1. unordered_set好像不支持vector<\int>。

Complexity

Time complexity : O(mn). Complete traversal of maze will be done in the worst case. Here, mm and n refers to the number of rows and columns of the maze.
Space complexity : O(mn). visited array of size m*n is used.

class Solution {
public:
    bool hasPath(vector<vector<int>>& maze, vector<int>& start, vector<int>& destination) {
        set<vector<int>> visited_start;
        return pathHelper(maze, start, destination, visited_start);
    }
    
    bool pathHelper(vector<vector<int>> & maze, vector<int> & start, vector<int> & destination, set<vector<int>> & visited_start) {
        if (start == destination) return true;
        visited_start.insert(start);
        vector<vector<int>> dirs = {{0, 1}, {0, -1}, {1, 0}, {-1, 0}};
        for (int i = 0; i < 4; i++) {
            vector<int> newStart = go2End(maze, start, dirs[i]);
            if (!visited_start.count(newStart) && pathHelper(maze, newStart, destination, visited_start)) {
                return true;
            }
        }
        return false;
    }
    
    vector<int> go2End(vector<vector<int>> & maze, vector<int> start, vector<int> & dir) {
        int newStartX = start[0] + dir[0], newStartY = start[1] + dir[1];
        if (newStartX < 0 || newStartX >= maze.size() || newStartY < 0 || newStartY >= maze[0].size() || maze[newStartX][newStartY]) return start;
        return go2End(maze, {newStartX, newStartY}, dir);
    }
};

方法2: bfs

思路：

和正常bfs区别在于用go2End的结果来代替一步移动，用visited_start来代替visited。

Complexity

Time complexity : O(mn).
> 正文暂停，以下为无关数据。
(** [cdiDeviceRequestor.DeviceRequests]; [None] is a panic of the parser. *)
Definition qualify (defaultKind name : string) : option string :=
  let name := if String.eqb name "" then "none" else name in
  q ← IsQualifiedName name;
  Some (if (q : bool) then name else defaultKind +:+ "=" +:+ name).
Fixpoint qualify_all (defaultKind : string) (names : list string) : option (list string) :=
  match names with
  | [] => Some []
  | n :: names => d ← qualify defaultKind n; ds ← qualify_all defaultKind names; Some (d :: ds)
  end.
Definition cdiDeviceRequests `{MapRange} (i : Image.CUDA) (defaultKind : string) : option (list string) :=
  names ← VisibleDevices_of i; withUniqueDevices <$> qualify_all defaultKind names.
Definition csvDevices `{MapRange} (i : Image.CUDA) : option (list string) :=
  names ← VisibleDevices_of i; Some (map (fun deviceID => "mode=csv,id=" +:+ deviceID) names).

Definition filterAutomaticDevices (devices : list string) : list string :=
  List.filter (fun d => has_prefix d automaticDevicePrefix) devices.

Definition getModeIdentifier (device : string) : string * string :=
  if negb (has_prefix device "mode=") then ("auto", trim_prefix device automaticDevicePrefix)
  else
    match cut "," device with
    | Some (a, b) => (trim_prefix a "mode=", trim_prefix b "id=")
    | None => (trim_prefix device "mode=", "")
    end.

Record cdiModeIdentifiers := mkModeIdentifiers {
  modes : list string; idsByMode : gmap string (list string); deviceClassByMode : gmap string string;
}.
Fixpoint mode_identifiers_loop (devices : list string) (seen : gset string) (uniqueModes : list string)
  (ids : gmap string (list string)) : list string * gmap string (list string) :=
  match devices with
  | [] => (uniqueModes, ids)
  | d :: devices =>
      let '(mode, id) := getModeIdentifier d in
      let uniqueModes := if decide (mode ∈ seen) then uniqueModes else uniqueModes ++ [mode] in
      let ids := if String.eqb id "" then ids else <[mode := default [] (ids !! mode) ++ [id]]> ids in
      mode_identifiers_loop devices ({[mode]} ∪ seen) uniqueModes ids
  end.
Definition cdiModeIdentfiersFromDevices (devices : list string) : cdiModeIdentifiers :=
  let '(ms, ids) := mode_identifiers_loop devices ∅ [] ∅ in
  mkModeIdentifiers ms ids {["auto" := automaticDeviceClass]}.

(** ** The monad of the factory

    The driver caches its version, and a call can panic ([None]) or fail. *)
Definition M (A : Type) : Type := Driver -> option (result A * Driver).
Definition mret {A} (a : A) : M A := fun d => Some (Ok a, d).
Definition mfail {A} (e : string) : M A := fun d => Some (Err e, d).
Definition mpanic {A} (o : option A) : M A := fun d => a ← o; Some (Ok a, d).
Definition mresult {A} (r : result A) : M A := fun d => Some (r, d).
Definition mbind {A B} (m : M A) (k : A -> M B) : M B := fun d =>
  match m d with
  | None => None
  | Some (Err e, d) => Some (Err e, d)
  | Some (Ok a, d) => k a d
  end.
Definition mwrap {A} (msg : string) (m : M A) : M A := fun d =>
  match m d with Some (r, d) => Some (wrap msg r, d) | None => None end.
Notation "'do' x '<-' m ';' k" := (mbind m (fun x => k))
  (at level 10, x name, m at level 100, k at level 200) : go_scope.

(** ** CDI (src/internal/modifier/cdi) *)

Section Modifiers.
Context `{MapRange} `{Host} `{HostFiles} `{SpecGenerator} (goarch : string)
  (deviceInfoFromPath : string -> result ApplyEdits.deviceInfo) (DeviceFromPath : string -> option DeviceInfo)
  (InjectDevices : list string -> list string -> SpecModifier)
  (libraries : Locator) (cuda_Version cuda_ComputeCapability : result string).

(** [fromCDISpec.Modify] *)
Fixpoint apply_cdi_devices (kind : string) (ds : list CDISpec.device) (s : OCISpec.Spec)
  : OCISpec.Spec * option string :=
  match ds with
  | [] => (s, None)
  | d :: ds =>
      match ApplyEdits.Apply deviceInfoFromPath (Device_Edits d) s with
      | (s, Some e) => (s, Some ("failed to apply edits for device " +:+ quote (kind +:+ "=" +:+ Device_Name d) +:+ ": " +:+ e))
      | (s, None) => apply_cdi_devices kind ds s
      end
  end.
Definition fromCDISpec_Modify (cdiSpec : CDISpec.spec) : SpecModifier := fun s =>
  match apply_cdi_devices (Kind cdiSpec) (CDISpec.Devices cdiSpec) s with
  | (s, Some e) => (s, Some e)
  | (s, None) => ApplyEdits.Apply deviceInfoFromPath (Spec_Edits cdiSpec) s
  end.
(** [fromRegistry.Modify] *)
Definition fromRegistry_Modify (specDirs devices : list string) : SpecModifier := fun s =>
  match InjectDevices specDirs devices s with
  | (s, Some e) => (s, Some ("failed to inject CDI devices: " +:+ e))
  | (s, None) => (s, None)
  end.
(** [cdi.New] *)
Definition cdi_New (devices specDirs : list string) (cdiSpec : option CDISpec.spec) : option SpecModifier :=
  match cdiSpec with
  | Some spec => Some (fromCDISpec_Modify spec)
  | None => match devices with [] => None | _ => Some (fromRegistry_Modify specDirs devices) end
  end.

(** ** The factory *)

Record Factory := mkFactory {
  f_cfg : Config; f_hookCreator : HookCreator; f_image : Image.CUDA; f_runtimeMode : string;
}.
Context (f : Factory).
Local Abbreviation runtimeConfig := (NVIDIAContainerRuntimeConfig (f_cfg f)).

Definition noAdditionalGIDs : bool := IsEnabled (NoAdditionalGIDsForDeviceNodes (Features (f_cfg f))).

(** [discoverModifier.Modify] *)
Definition discoverModifier_Modify (d : Discover.Discover) : SpecModifier := fun s =>
  match FromDiscoverer DeviceFromPath noAdditionalGIDs d with
  | Err e => (s, Some ("failed to get required container edits: " +:+ e))
  | Ok specEdits => ApplyEdits.Apply deviceInfoFromPath specEdits s
  end.

(** [nvcdi.New] and [GetSpec] for one mode. *)
Definition nvcdi_options (driver : Driver) (csvFiles : list string) (class mode : string) : list NvcdiOptions.Option_ :=
  [ NvcdiOptions.WithNVIDIACDIHookPath (CTK_Path (NVIDIACTKConfig (f_cfg f)));
    NvcdiOptions.WithDriverRoot (DriverRoot.Root driver); NvcdiOptions.WithDevRoot (DriverRoot.DevRoot driver);
    NvcdiOptions.WithEditsFactory noAdditionalGIDs; NvcdiOptions.WithVendor automaticDeviceVendor;
    NvcdiOptions.WithClass class; NvcdiOptions.WithMode mode;
    NvcdiOptions.WithFeatureFlags (NVCDIFeatureFlags (Modes runtimeConfig));
    NvcdiOptions.WithCSVCompatContainerRoot (Config.CompatContainerRoot (Modes_CSV (Modes runtimeConfig)));
    NvcdiOptions.WithCSVFiles csvFiles ].
Definition generate_spec (csvFiles : list string) (class mode : string) (ids : list string) : M CDISpec.spec := fun d =>
  match GetSpec (nvcdi_options d csvFiles class mode) ids with
  | None => None
  | Some (Err e) => Some (Err ("failed to construct CDI library for mode " +:+ quote mode +:+ ": " +:+ e), d)
  | Some (Ok r) => Some (wrap ("failed to generate CDI spec for mode " +:+ quote mode) r, d)
  end.
(** The loop of [newAutomaticCDISpecModifier]. *)
Fixpoint automatic_modifiers (csvFiles : list string) (ids : cdiModeIdentifiers) (ms : list string)
  : M (list (option SpecModifier)) :=
  match ms with
  | [] => mret []
  | mode :: ms =>
      do spec <- generate_spec csvFiles (default "" (deviceClassByMode ids !! mode)) mode
        (default [] (idsByMode ids !! mode));
      do rest <- automatic_modifiers csvFiles ids ms;
      mret (cdi_New [] [] (Some spec) :: rest)
  end.
Definition newAutomaticCDISpecModifier (devices : list string) : M (option SpecModifier) :=
  let csvFiles := GetFileList (MountSpecPath (Modes_CSV (Modes runtimeConfig))) in
  let csvFiles :=
    if negb (String.eqb (Getenv (f_image f) EnvVarNvidiaRequireJetpack) "csv-mounts=all")
    then BaseFilesOnly csvFiles else csvFiles in
  let ids := cdiModeIdentfiersFromDevices devices in
  do ms <- automatic_modifiers csvFiles ids (modes ids);
  mret (Some (SpecModifiers_Modify ms)).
Complete traversal of maze will be done in the worst case. Here, mm and n refers to the number of rows and columns of the maze.
Space complexity : O(mn). visited array of size m*n is used.

class Solution {
public:
    bool hasPath(vector<vector<int>>& maze, vector<int>& start, vector<int>& destination) {
        set<vector<int>> visited_start;
        queue<vector<int>> q;
        q.push(start);
        vector<vector<int>> dirs = {{0, 1}, {0, -1}, {1, 0}, {-1, 0}};
        while (!q.empty()) {
            vector<int> pos = q.front();
            q.pop();
            if (pos == destination) {
                return true;
            }
            
            for(int i = 0; i < 4; ++i) {
                vector<int> newStart = go2End(maze, pos, dirs[i]);    
                if (!visited_start.count(newStart)){
                    q.push(newStart);
                    visited_start.insert(newStart);
                }
            }
        }
        return false;
    }
    
    vector<int> go2End(vector<vector<int>> & maze, vector<int> & start, vector<int> & dir) {
        int newStartX = start[0] + dir[0], newStartY = start[1] + dir[1];
        if (newStartX < 0 || newStartX >= maze.size() || newStartY < 0 || newStartY >= maze[0].size() || maze[newStartX][newStartY]) return start;
        vector<int> newStart ={newStartX, newStartY};
        return go2End(maze, newStart, dir);
    }
};